The stable outlook is a balance between Greece’s slow-to-improve main credit challenges and positive prospects related to the stability of the institutions and the policy stance. The Greek authorities are using the positive momentum created by the Recovery and Resilience Fund (RRF) resources to robustly implement credit-supportive policies.
Local currency and foreign currency country ceilings have been raised to Aa3 from A1. This reflects the benefits from the euro area’s strong common institutional, legal and regulatory framework, as well as liquidity support and other crisis management mechanisms. It also reflects Moody’s view of de minimis exit risk from the euro area.
Greece’s public finances have outperformed Moody’s baseline expectations over the years, increasing confidence that Greek debt will remain on a firm downward path. These improvements are due to ongoing expenditure restraint and rapidly rising tax revenues due to ongoing institutional improvements in tax compliance and collection. In 2024, Greece generated an extra EUR2 billion in tax revenue through its anti-evasion efforts, including a narrowing in the VAT gap.
Looking forward, Greece is expected to continue to run large primary surpluses, and Moody’s anticipates that they will remain at 2 to 2.5% of GDP over the medium term.

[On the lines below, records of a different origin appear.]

(** One iteration of the epoch loop, when it returns. *)
Lemma epoch_body_returns epoch (st : St) :
  wp (epoch_body epoch) (fun _ st' => epoch_done epoch st st')
     (fun _ _ => True) st.
Proof.
  unfold Train.epoch_body.
  change ((epoch <? max_lr_adjusting_epoch args) && negb (schedule_lr args))
    with (adjusts args epoch).
  change (negb (String.eqb (sub_file args) "") || mix_cifar args)
    with (uses_subset args).
  destruct (adjusts args epoch) eqn:Hadj;
  destruct (schedule_lr args) eqn:Hs;
  destruct (uses_subset args) eqn:Hu.
  all: destruct (criterion st) as [c|] eqn:Hc;
    [|repeat first [exact I | wp_step | progress st_simpl | rewrite Hc
                   | lazymatch goal with
                     | |- match ?x with _ => _ end => destruct x eqn:?
                     end]].
  all: destruct (optimizer st) as [o|] eqn:Ho;
    [|repeat first [exact I | wp_step | progress st_simpl | rewrite Hc | rewrite Ho]].
  all: destruct (val_loader2 st) as [l2|] eqn:Hl2.
  all: repeat first
    [ exact I
    | wp_step
    | progress st_simpl
    | rewrite Hc
    | rewrite Ho
    | rewrite Hl2
    | apply wp_train_returns; cbv zeta
    | apply wp_validate_returns; [cbv zeta|intros ?]
    | progress unfold unpack_validate, save_checkpoint
    | lazymatch goal with
      | |- wp (if ?b then _ else _) _ _ _ => destruct b eqn:?
      | |- match ?x with _ => _ end => destruct x eqn:?
      end ].
  all: constructor; st_simpl.
  all: try (unfold epoch_calls; rewrite Hadj, Hs, Hu, length_app, Nat.add_1_r;
            rewrite <- ?app_assoc; reflexivity).
  all: try reflexivity.
  all: try (eexists; split; [reflexivity|]; split; [reflexivity|];
            split; [eexists; reflexivity|]; eexists; split; reflexivity).
  all: try (exists c, o; split; [exact Hc|]; split; [exact Ho|];
            unfold epoch_entry; rewrite Hadj, Hu, ?Hl2; reflexivity).
  all: try (eexists; split; reflexivity).
Qed.

(** The epoch loop, when it returns. *)
Lemma epoch_loop_returns (todo : list Z) : forall st : St,
  wp (epoch_loop todo) (fun _ st' => loop_done todo st st') (fun _ _ => True) st.
Proof.
  induction todo as [|epoch rest IH]; intros st; simpl.
  - apply wp_mreturn. apply loop_done_nil.
  - apply wp_mthen. eapply wp_weaken; [apply (epoch_body_returns epoch st)| |auto].
    intros [] st1 Hdone1.
    eapply wp_weaken; [apply (IH st1)| |auto].
    intros [] st' Hdone'. eapply loop_done_cons; eassumption.
Qed.

End Normal.


Section Selection.

Context {F : Framework} {MeterT : Type} {meterT : Meter MeterT}.
Variable built_model : Model.
Variable train_loader : Loader.
Variable val_loader : Loader.
Variable sub_loader : Loader.
Variable args : Args.

Local Abbreviation main_worker := (main_worker train_loader val_loader sub_loader args).

Lemma wp_conj {A} (m : M A) Q1 Q2 E1 E2 st :
  wp m Q1 E1 st -> wp m Q2 E2 st ->
  wp m (fun a st' => Q1 a st' /\ Q2 a st') (fun e st' => E1 e st' /\ E2 e st') st.
Proof. unfold wp. destruct (m st) as [st' [e|a]]; auto. Qed.

(** The optimizer named by [args.opt], if it names one. *)
Lemma optimizer_named_cases :
  match optimizer_named (lower (opt args)) with
  | Some SGD => lower (opt args) = "sgd"
  | Some Adam => lower (opt args) = "adam"
  | Some LBFGS => lower (opt args) = "lbfgs"
  | None => ~ In (lower (opt args)) ["sgd"; "adam"; "lbfgs"]
  end.
Proof.
  unfold optimizer_named.
  destruct (String.eqb_spec (lower (opt args)) "sgd") as [H1|H1]; [exact H1|].
  destruct (String.eqb_spec (lower (opt args)) "adam") as [H2|H2]; [exact H2|].
  destruct (String.eqb_spec (lower (opt args)) "lbfgs") as [H3|H3]; [exact H3|].
  simpl. intuition congruence.
Qed.

(** Lines 76-82 raise nothing, call nothing and leave [optimizer] alone. *)
Lemma define_criterion_frame (st : St) :
  exists st', define_criterion st = (st', inr tt) /\
    trace st' = trace st /\ optimizer st' = optimizer st /\
    train_log st' = train_log st /\ model st' = model st.
Proof.
  unfold define_criterion, mthen, get, modify, mreturn.
  destruct (in_list _ _); [eexists; repeat split|].
  destruct (in_list _ _); eexists; repeat split.
Qed.

(** Lines 84-98: an accepted name builds the optimizer of that name with
    [args.lr]; any other name raises before anything is built. *)
Lemma define_optimizer_outcome (st : St) :
  match optimizer_named (lower (opt args)) with
  | Some kind =>
      exists kwargs,
        define_optimizer args st =
        (set_optimizer (Some (new_optimizer kind ModelParameters (model st) (lr args) kwargs))
           (set_trace (trace st ++ [EvOptimizer kind ModelParameters (lr args)]) st),
         inr tt)
  | None => define_optimizer args st = (st, inl (selection_error args))
  end.
Proof.
  unfold optimizer_named, define_optimizer.
  destruct (String.eqb (lower (opt args)) "sgd"); [eexists; reflexivity|].
  destruct (String.eqb (lower (opt args)) "adam"); [eexists; reflexivity|].
  destruct (String.eqb (lower (opt args)) "lbfgs"); [eexists; reflexivity|].
  reflexivity.
Qed.

(** [main_worker] from a state in which nothing was logged: either the
    name of the optimizer is refused, and then line 98 raises with nothing
    called and no optimizer bound; or the optimizer is built first, every
    later call is one the configuration allows, every log entry is well
    formed, and line 98 does not raise. *)
Lemma main_worker_outcome (st : St) :
  train_log st = [] ->
  match optimizer_named (lower (opt args)) with
  | None =>
      exists st', main_worker st = (st', inl (selection_error args)) /\
        trace st' = trace st /\ optimizer st' = optimizer st /\
        train_log st' = train_log st
  | Some kind =>
      wp main_worker
        (fun _ st' =>
           invariant args (trace st ++ [EvOptimizer kind ModelParameters (lr args)]) st')
        (fun e st' =>
           invariant args (trace st ++ [EvOptimizer kind ModelParameters (lr args)]) st' /\
           e <> selection_error args) st
  end.
Proof.
  intros Hlog.
  destruct (define_criterion_frame st) as (st1 & Hcrit & Htr1 & Hopt1 & Hlog1 & _).
  pose proof (define_optimizer_outcome st1) as Hopt.
  destruct (optimizer_named (lower (opt args))) as [kind|].
  - destruct Hopt as [kwargs Hopt].
    unfold Train.main_worker. apply wp_mthen. unfold wp at 1. rewrite Hcrit.
    apply wp_mthen. unfold wp at 1. rewrite Hopt.
    eapply wp_weaken.
    + apply keeps_after_optimizer; [apply keeps_run_or_evaluate|].
      split; [|simpl; rewrite Hlog1, Hlog; constructor].
      exists []. simpl. rewrite Htr1, app_nil_r. split; [reflexivity|constructor].
    + intros a st' [H _]. exact H.
    + intros e st' H. exact H.
  - exists st1. unfold Train.main_worker, mthen. rewrite Hcrit, Hopt. auto.
Qed.

End Selection.

Section NormalRun.

Context {F : Framework} {MeterT : Type} {meterT : Meter MeterT}.
Variable built_model : Model.
Variable train_loader : Loader.
Variable val_loader : Loader.
Variable sub_loader : Loader.
Variable args : Args.
Variable files : gmap string File.

Local Abbreviation main_worker := (main_worker train_loader val_loader sub_loader args).
(** Lines 76-82 on the state [main_worker] starts in: they assign
    [criterion] and [args.loss_func], or nothing. *)
Lemma define_criterion_initial :
  exists c lf,
    define_criterion (initial built_model args files) =
    (set_criterion c (set_args_loss_func lf (initial built_model args files)), inr tt).
Proof.
  unfold define_criterion, mthen, get, modify, mreturn, initial.
  cbn [args_loss_func].
  destruct (in_list (loss_func args) ["cross"; "cross_entropy"; "entropy"]);
    [exists (Some CrossEntropyLoss), (loss_func args); reflexivity|].
  destruct (in_list (loss_func args) ["l2"; "l2_squared"; "squared"; "MSE"]);
    [exists (Some MSELoss), "l2"|exists None, (loss_func args)]; reflexivity.
Qed.

(** [main_worker] in training mode, when it returns: the optimizer was
    named, and the calls are those of the setup followed by those of the
    epoch loop. *)
Lemma main_worker_returns :
  wp main_worker
     (fun _ st' =>
        evaluate args = false ->
        exists kind, optimizer_named (lower (opt args)) = Some kind /\
                     run_done args files kind st')
     (fun _ _ => True) (initial built_model args files).
Proof.
  destruct define_criterion_initial as (c & lf & Hcrit).
  unfold Train.main_worker. apply wp_mthen. unfold wp at 1. rewrite Hcrit.
  apply wp_mthen. unfold wp at 1.
  pose proof (define_optimizer_outcome args
                (set_criterion c (set_args_loss_func lf (initial built_model args files))))
    as Hopt.
  destruct (optimizer_named (lower (opt args))) as [kind|]; [|rewrite Hopt; exact I].
  destruct Hopt as [kwargs Hopt]. rewrite Hopt. clear Hopt Hcrit.
  assert (Hfinish : forall (st : St) tr,
            train_log st = [] -> trace st = tr ->
            tr = setup_calls args files kind ->
            args_start_epoch st = first_epoch args files ->
            best_acc1 st = first_best args files ->
            wp (epoch_loop train_loader val_loader args
                  (py_range (args_start_epoch st) (epochs args)))
               (fun _ st' => run_done args files kind st')
               (fun _ _ => True) st).
  { intros st tr Hlog Htr Hcalls Hstart Hbest.
    eapply wp_weaken; [apply (epoch_loop_returns train_loader val_loader args)| |auto].
    intros [] st' [Htr' (entries & Hlog' & Heps & Hall & Hbest') Hfiles' _ _].
    rewrite Hlog in *. simpl in *. rewrite Hstart in *. subst entries.
    constructor.
    - now rewrite Htr', Htr, Hcalls.
    - repeat split; [exact Heps|exact Hall|now rewrite Hbest', Hbest].
    - exact Hfiles'. }
  unfold define_initial_lr, define_scheduler, resume_checkpoint, load_data,
    prepare_tracking, make_optimizer, initial.
  destruct (evaluate args) eqn:Heval.
  { repeat first
      [ exact I
      | wp_step
      | progress st_simpl
      | apply wp_validate_returns; [intros ?|intros ?]
      | intros ?; discriminate
      | lazymatch goal with
        | |- wp (if ?b then _ else _) _ _ _ => destruct b eqn:?
        | |- wp (match ?x with _ => _ end) _ _ _ => destruct x eqn:?
        | |- match ?x with _ => _ end => destruct x eqn:?
        end ]. }
  destruct (truthy (initial_lr args)) eqn:Hinit; destruct (schedule_lr args) eqn:Hs.
  all: destruct (String.eqb (resume args) "") eqn:Hre;
    [|destruct (files !! resume args) as [[checkpoint| | |]|] eqn:Hf].
  all: repeat first
    [ exact I
    | wp_step
    | progress st_simpl
    | rewrite Hf
    | lazymatch goal with
      | |- wp (if ?b then _ else _) _ _ _ => destruct b eqn:?
      | |- match ?x with _ => _ end => destruct x eqn:?
      end ].
  all: lazymatch goal with
       | |- wp _ _ _ ?st =>
           eapply wp_weaken;
             [eapply (Hfinish st)|intros ? ? ? ?; eexists; split; [reflexivity|eassumption]|auto]
       end.
  all: try reflexivity.
  all: try (unfold setup_calls, resumed; rewrite Hinit, Hs, Hre, ?Hf; reflexivity).
  all: try (unfold first_epoch, resumed; rewrite Hre, ?Hf; reflexivity).
  all: try (unfold first_best, resumed; rewrite Hre, ?Hf; reflexivity).
Qed.

End NormalRun.

(** *** Meters *)

Section Meters.

Context {F : Framework}.

Lemma AverageMeter_updates_fields (l : list (Q * Z)) : forall m : AverageMeter,
  (meter_sum (AverageMeter_updates l m) == meter_sum m + weighted_sum l)%Q /\
  meter_count (AverageMeter_updates l m) = meter_count m + total_weight l /\
  (l <> [] ->
   avg (AverageMeter_updates l m)
   = (meter_sum (AverageMeter_updates l m)
      / inject_Z (meter_count (AverageMeter_updates l m)))%Q).
Proof.
  induction l as [|[v n] l IH]; intros m; simpl.
  - repeat split; [ring|lia|congruence].
  - destruct (IH (AverageMeter_update m v n)) as (Hsum & Hcount & Havg).
    unfold AverageMeter_updates in *. simpl in *. repeat split.
    + rewrite Hsum. ring.
    + rewrite Hcount. lia.
    + intros _. destruct l as [|vn l]; [reflexivity|]. apply Havg. discriminate.
Qed.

This will be achieved through a combination of expenditure restraint and stable revenue generation.
Greece’s debt-to-GDP ratio has declined by about 50 percentage points since its peak in 2020, and it is down by around 27 percentage points relative to pre-Covid levels. Moody’s estimates that it stood at 156.1% of GDP at the end of 2024 and projects that it will decline to 148.3% and 140.6% in 2025 and 2026 respectively.
The banking system’s asset quality and capital adequacy continue to improve. Asset quality has continued to improve and will converge to EU levels, though nonperforming loan (NPL) levels remain one of the highest in the EU. Capital adequacy metrics are also improving due to strong organic capital generation, despite dividend payments in 2024-25.
The stable outlook balances the fact that some of Greece’s main credit challenges will be slow to improve against the positive credit elements of a stable institutional and policy environment.
Upward pressure on Greece’s Baa3 ratings could emerge if there were signs of accelerated reform implementation or reductions in Greece’s debt burden significantly exceeding current expectations. Conversely, downward pressures on Greece’s Baa3 ratings could emerge if the policy path seen over the past years was to be reversed, or if there were indications that past reforms are not delivering the growth and fiscal benefits that are currently expected.